January 14, 2013 By Anne 1 Comment

You’re an avatar in Whyville (a virtual world with some 1.5 million users aged 8-16) and you’re tired of tweaking your (design of your) avatar, so you’re thinking about focusing more on earning clams (virtual currency) and building a career – maybe even a real-world one. So here’s an interesting opportunity: Because Whyville now has its own power grid, you can help manage it by figuring out the right mix of traditional and renewable energy sources to power the “world.” If you don’t mind spending a few clams, you can also design and build a green home and measure how much power it’s pulling from the grid to learn “good energy behaviors.”

All this is part of a new program in the virtual world called “WhyPower” designed to help middle-school-age students “understand why math and science matter” by actually using them to earn clams, learn about a career, see what science and math classes they need for high school graduation, and “level up” in the game by demonstrating what they’re learning about energy and the environment.
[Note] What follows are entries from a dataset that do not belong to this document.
(* ===== verification/NodeWrite.v ===== *)
(** * Writing nodes ([pkg/ndb/node_write.go])

    The builders of nodes and subnode blocks, and the operations that replace,
    copy, move and delete nodes, over a write transaction. *)
From S2P Require Import Prelude Format Codec Ids Page Block Header AMap State Database BTree Node Transaction.

(** Data of any length: one block if it fits, an extended block otherwise. *)
Definition write_data (data : bytes) : ST WriteTransaction Z :=
  do t <- get;
  if blen data <=? maxDataSize (db_Format (t_db t)) then WriteBlockData data else WriteExtendedBlockData data.

(** ** Nodes *)
Record NodeBuilder := mkNodeBuilder {
  nb_nidType : Z; nb_parentNID : Z; nb_dataBID : Z; nb_subBID : Z; nb_data : bytes }.
Definition NewNodeBuilder (nidType : Z) : NodeBuilder := mkNodeBuilder nidType 0 0 0 [].
Definition WithParent (b : NodeBuilder) parentNID := mkNodeBuilder (nb_nidType b) parentNID (nb_dataBID b) (nb_subBID b) (nb_data b).
Definition WithData (b : NodeBuilder) data := mkNodeBuilder (nb_nidType b) (nb_parentNID b) (nb_dataBID b) (nb_subBID b) data.
Definition WithDataBID (b : NodeBuilder) bid := mkNodeBuilder (nb_nidType b) (nb_parentNID b) bid (nb_subBID b) (nb_data b).
Definition WithSubnodeBID (b : NodeBuilder) bid := mkNodeBuilder (nb_nidType b) (nb_parentNID b) (nb_dataBID b) bid (nb_data b).
Definition Build (b : NodeBuilder) : ST WriteTransaction NodeInfo :=
  do dataBID <- (if 0 <? blen (nb_data b) then wrap "failed to write node data" (write_data (nb_data b)) else mret (nb_dataBID b));
  CreateNode (nb_nidType b) (nb_parentNID b) dataBID (nb_subBID b).

(** ** Subnode blocks *)
Definition AddSubnode (entries : list SubnodeLeafEntry) (nid : Z) (data : bytes) : ST WriteTransaction (list SubnodeLeafEntry) :=
  do dataBID <- (if 0 <? blen data then wrap "failed to write subnode data" (write_data data) else mret 0);
  mret (entries ++ [mkSubLeaf nid dataBID 0]).
Definition AddSubnodeWithBID (entries : list SubnodeLeafEntry) (nid dataBID : Z) : list SubnodeLeafEntry :=
  entries ++ [mkSubLeaf nid dataBID 0].
Definition BuildSubnodes (entries : list SubnodeLeafEntry) : ST WriteTransaction Z :=
  if blen entries =? 0 then mret 0 else
  do bid <- on_tdb AllocateInternalBlockID;
  do t <- get;
  let format := db_Format (t_db t) in
  let entrySize := if is_ANSI format then 12 else 24 in
  let headerSize := if is_ANSI format then 4 else 8 in
  let dataSize := u64 (headerSize + blen entries * entrySize) in
  let diskSize := CalculateBlockDiskSize dataSize format in
  do offset <- wrap "failed to allocate subnode block" (on_w (allocate diskSize));
  do blockData <- wrap "failed to build subnode block" (lift (BuildSubnodeLeafBlock entries bid offset format));
  add_pending (mkPending bid offset blockData (u16 (blen blockData))) ;;
  on_w (InsertBlock (mkBlockInfo bid offset (u16 dataSize) 1)) ;;
  mret bid.

(** ** Changing nodes *)
Section changes.
(** Depth of the call stack of the searches. *)
Context (depth : nat).
Definition lookup_node (nid : Z) : ST WriteTransaction NodeInfo :=
  wrap "node not found" (on_tdb (LookupNode depth nid)).
Definition delete_block_if (bid : Z) : ST WriteTransaction unit :=
  if negb (bid =? 0) then ignore_err (TxnDeleteBlock depth bid) else mret tt.
(** The delete-then-insert of the three operations that replace an entry. *)
Definition replace_entry (newInfo : NodeInfo) : ST WriteTransaction unit :=
  on_w (DeleteNode (NI_NID newInfo)) ;; on_w (InsertNode newInfo).

Definition UpdateNodeData (nid : Z) (data : bytes) : ST WriteTransaction unit :=
  do info <- lookup_node nid;
  delete_block_if (NI_DataBID info) ;;
  do newBID <- (if 0 <? blen data then wrap "failed to write new data" (write_data data) else mret 0);
  replace_entry (mkNodeInfo nid newBID (NI_SubBID info) (NI_ParentNID info)).
Definition UpdateNodeSubnodes (nid subBID : Z) : ST WriteTransaction unit :=
  do info <- lookup_node nid;
  delete_block_if (NI_SubBID info) ;;
  replace_entry (mkNodeInfo nid (NI_DataBID info) subBID (NI_ParentNID info)).
Definition MoveNode (nid newParentNID : Z) : ST WriteTransaction unit :=
  do info <- lookup_node nid;
  replace_entry (mkNodeInfo nid (NI_DataBID info) (NI_SubBID info) newParentNID).
Definition CopyNode (sourceNID newType newParentNID : Z) : ST WriteTransaction NodeInfo :=
  do sourceInfo <- wrap "source node not found" (on_tdb (LookupNode depth sourceNID));
  CreateNode newType newParentNID (NI_DataBID sourceInfo) (NI_SubBID sourceInfo).

(** Load the subnode block of a fresh node for [info]. *)
Definition load_node_subnodes (info : NodeInfo) : ST WriteTransaction (result (option SubnodeBlock)) :=
  on_tdb (λ db, let '((db, _), r) := loadSubnodes depth (db, newNode info) in (db, Ok r)).
(** [levels] bounds the recursion over nodes and over subnode blocks. *)
Fixpoint DeleteNodeRecursive (levels : nat) (nid : Z) : ST WriteTransaction unit :=
  match levels with
  | O => lift Panic
  | S levels => λ t,
    match on_tdb (LookupNode depth nid) t with
    | (t, Err _) => (t, Ok tt)
    | (t, Panic) => (t, Panic)
    | (t, Ok info) =>
      ((if negb (NI_SubBID info =? 0) then
          (λ t, match on_tdb (LookupNode depth nid) t with
            | (t, Ok info) =>
              (do r <- load_node_subnodes info;
               Subnodes (@on_tdb) (λ y,
                 match y with
                 | Ok sub => ignore_err (DeleteNodeRecursive levels (NI_NID sub)) ;; mret true
                 | _ => mret true
                 end) depth levels r) t
            | (t, Err _) => (t, Ok tt)
            | (t, Panic) => (t, Panic)
            end) ;;
          ignore_err (TxnDeleteBlock depth (NI_SubBID info))
        else mret tt) ;;
       delete_block_if (NI_DataBID info) ;;
       TxnDeleteNode nid) t
    end
  end.
End changes.

(** ** Composite nodes *)
Definition CreateFolderNode (parentNID : Z) (folderData : bytes) : ST WriteTransaction NodeInfo :=
  do folder <- wrap "failed to create folder node"
    (Build (WithData (WithParent (NewNodeBuilder NIDTypeNormalFolder) parentNID) folderData));
  wrap "failed to create hierarchy table" (Build (WithParent (NewNodeBuilder NIDTypeHierarchyTable) (NI_NID folder))) ;;
  wrap "failed to create contents table" (Build (WithParent (NewNodeBuilder NIDTypeContentsTable) (NI_NID folder))) ;;
  mret folder.
Definition CreateMessageNode (parentNID : Z) (messageData : bytes) : ST WriteTransaction NodeInfo :=
  Build (WithData (WithParent (NewNodeBuilder NIDTypeNormalMessage) parentNID) messageData).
Whyville says the program also encourages them “to plan ahead and take challenging STEM courses in their high school program.” Here’s a short YouTube video of what it looks like to work an electric farm in Whyville. So far, the program’s been piloted in middle schools in Texas, because that’s where Whyville’s headquartered, but its partner DaVinci Minds is working on scaling up to national participation with funding through Educause.

This is an idea, and program, whose time has come – and not just because Whyville is 76% female (according to a Joan Ganz Cooney Center report) and it’s great to give girls exposure to science and engineering careers. This is today’s learning-by-doing – kids can test out if something’s right for them in a way that’s collaborative and engaging (see how this teacher describes it).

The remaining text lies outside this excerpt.